We need to multiply large matrices with small systolic array.
Systolic array use tile pipelining! It keeps get next tile's input to remove idle cycles.

Convolution on GPU

We use BLAS (Basic Linear Algebra Subprograms) library for matrix multiplication.

cuBLAS and cuDNN both duplicate input image into large array, so we can conmpute convolution with matrix multiplication.
cuBLAS actually created large matrix, while cuDNN stores original image and reformat when it goes to GPU cache.
cuDNN better utilizes main memory at a small cost of software's on-the-fly data reformatting!

However, in hardware accelerator, hardware should reformat image.
In TPU architecture, systolic data setup will convert 2D window into 1D vector to perform matrix multiplication.

Weight stationary in Systolic Array

Google found out memory bandwidth determines performance. Why?

Reason 1: M*V multiplication of MLP and RNN is bandwidth-intensive operation because weights are used only once.

c.f. M*V multiplication is highly used in recommendation system.

Solution 1: Large batch changes matrix-vector multiplication to matrix-matrix multiplication which offers higher data reuse.

In case of interactive service, (e.g. recommendation) batch formation will delay user service therby limit batch size.

Solution 2: Weight stationary in Systolic Array

Instead of pipelining weights, we load weights at once in systolic array.

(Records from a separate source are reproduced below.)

(* ===== verification/RowOps.v ===== *)
(** * Projection and aggregation (src/wirelog/columnar/ops.c, eval_serial.c)

    The operators that compute a row from a row and a row from a group of rows,
    and the reduction of a relation in place that ends a recursive aggregate.
    Groups are found through a hash table with linear probing.  A group count
    is the number of arguments of a rule head, so [gc + 1] does not wrap. *)

From Stdlib Require Import SpecFloat.
From S2P Require Import Prelude Arithmetic RadixSort Relation Consolidate StringOps Floats Expr ExprCompile EvalStack Filter.

Module RowOps.

Import Keys Rel Consolidate StringOps.StringOps Floats.Floats Expr.Expr ExprCompile.ExprCompile EvalStack.EvalStack Filter.Filter.

(** wl_columnar_float_canonical_bits, as a lane. *)
Definition float_canonical_bits (bits : Z) : Z := if float_bits_zero bits then 0 else bits.

(** col_rel_pool_new_auto: an untyped relation of [n] columns; outside a pool
    one without columns has no storage either. *)
Definition new_auto (pooled : bool) (n : nat) : rel :=
  let cap := if pooled || (0 <? n)%nat then COL_REL_INIT_CAP else O in
  R (Sh n None) (replicate cap (replicate n 0)) 0 cap 0 None 0 false 0 (replicate COL_MAX_RUNS O).

Definition col_rel_get (r : rel) (i c : nat) : option Z := x ← rd (rows r) i; rd x c.

(** col_rel_set on storage that is not shared. *)
Definition col_rel_set (r : rel) (i c : nat) (v : Z) : option (rel * Z) :=
  if (capacity r <=? i)%nat || (ncols r <=? c)%nat then Some (r, EINVAL)
  else
    ty ← column_type_at r c;
    if is_float ty && negb (float_bits_valid v) then Some (r, EINVAL)
    else
      x ← rd (rows r) i;
      x ← wr x c (canonical_cell ty v);
      l ← wr (rows r) i x;
      Some (set_rows l r, 0).

(** ** The table of groups *)

Abbreviation slot := (Z * nat)%type.
Definition GROUP_HASH_SEED : Z := 1469598103934665603.
Definition GROUP_HASH_PRIME : Z := 1099511628211.

Definition mix (h key : Z) : Z := u64 (Z.lxor h (u64 key) * GROUP_HASH_PRIME).
Definition nonzero_hash (h : Z) : Z := if h =? 0 then 1 else h.

(** while (map_cap < desired && map_cap <= UINT32_MAX / 2) map_cap <<= 1 *)
Fixpoint grow_cap (fuel : nat) (cap desired : Z) : Z :=
  match fuel with
  | O => cap
  | S fuel' => if (cap <? desired) && (cap <=? UINT32_MAX / 2) then grow_cap fuel' (u32 (Z.shiftl cap 1)) desired else cap
  end.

During MM, we need high bandwidth only for one of the two matrices from the internal buffer.
Thus, in case of low memory bandwidth, weight stationary can offer much better performance than output stationary!

Internal buffer -> high bandwidth, provide each tile
DRAM -> low bandwidth, we store each tile into systolic array and reuse it.

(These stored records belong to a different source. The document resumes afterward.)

(* ===== verification/ReduceProof.v ===== *)
(** * Aggregation against a table without hashing

    [grouped] is the reference: the rows in order, each added to the first
    entry with its key.  The operator keeps the same groups, in the same
    order, in the rows of its output. *)

From Stdlib Require Import SpecFloat.
From S2P Require Import Prelude Arithmetic RadixSort Relation Consolidate ConsolidateProof StringOps Floats FloatsProof Expr ExprCompile ExprProof EvalStack Filter FilterProof RowOps GroupTable.

Module ReduceProof.

Import Keys Rel Consolidate ConsolidateProof StringOps.StringOps Floats.Floats Expr.Expr ExprCompile.ExprCompile EvalStack.EvalStack Filter.Filter FilterProof.FilterProof RowOps.RowOps GroupTable.GroupTable.

(** ** Rows of a group and their aggregate *)

(** The output row: the aggregate stands at [ai]. *)
Definition assemble {A} (ai : nat) (key : list A) (v : A) : list A := take ai key ++ v :: drop ai key.

Lemma length_assemble {A} ai (key : list A) v : length (assemble ai key v) = S (length key).
Proof. unfold assemble. rewrite length_app. cbn. rewrite length_take, length_drop. lia. Qed.

Lemma assemble_agg {A} ai (key : list A) v : (ai <= length key)%nat -> assemble ai key v !! ai = Some v.
Proof. intros H. unfold assemble. apply list_lookup_middle. rewrite length_take. lia. Qed.

Lemma assemble_col {A} ai (key : list A) v k : (ai <= length key)%nat -> assemble ai key v !! out_col ai k = key !! k.
Proof.
  intros H. unfold assemble, out_col. destruct (Nat.leb_spec ai k).
  - rewrite lookup_app_r by (rewrite length_take; lia). rewrite length_take, Nat.min_l by lia. replace (k + 1 - ai)%nat with (S (k - ai)) by lia. change ((v :: drop ai key) !! S (k - ai)) with (drop ai key !! (k - ai)%nat). rewrite lookup_drop. f_equal. lia.
  - destruct (decide (k < length key)%nat); [|rewrite lookup_app_r by (rewrite length_take; lia); lia]. rewrite lookup_app_l by (rewrite length_take; lia). by apply lookup_take_lt.
Qed.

Problem 1: latency exists! We should hide latency of reading weights with computation.
We should compare latency of reading the weights of next tile from slow DRAM vs. latency of systolic array multiplication on current tile.

Problem 2: We need large partial sum buffer and accumulate partial sums.

Hiding latency of reading weights

Due to low bandwidth of DRAM, systolic array have to wait until DRAM read the next tile.

We can use higher DRAM bandwidth, better DRAM bandwidth utilization (e.g. int8), or ... just increase systolic array computation time?!?!?!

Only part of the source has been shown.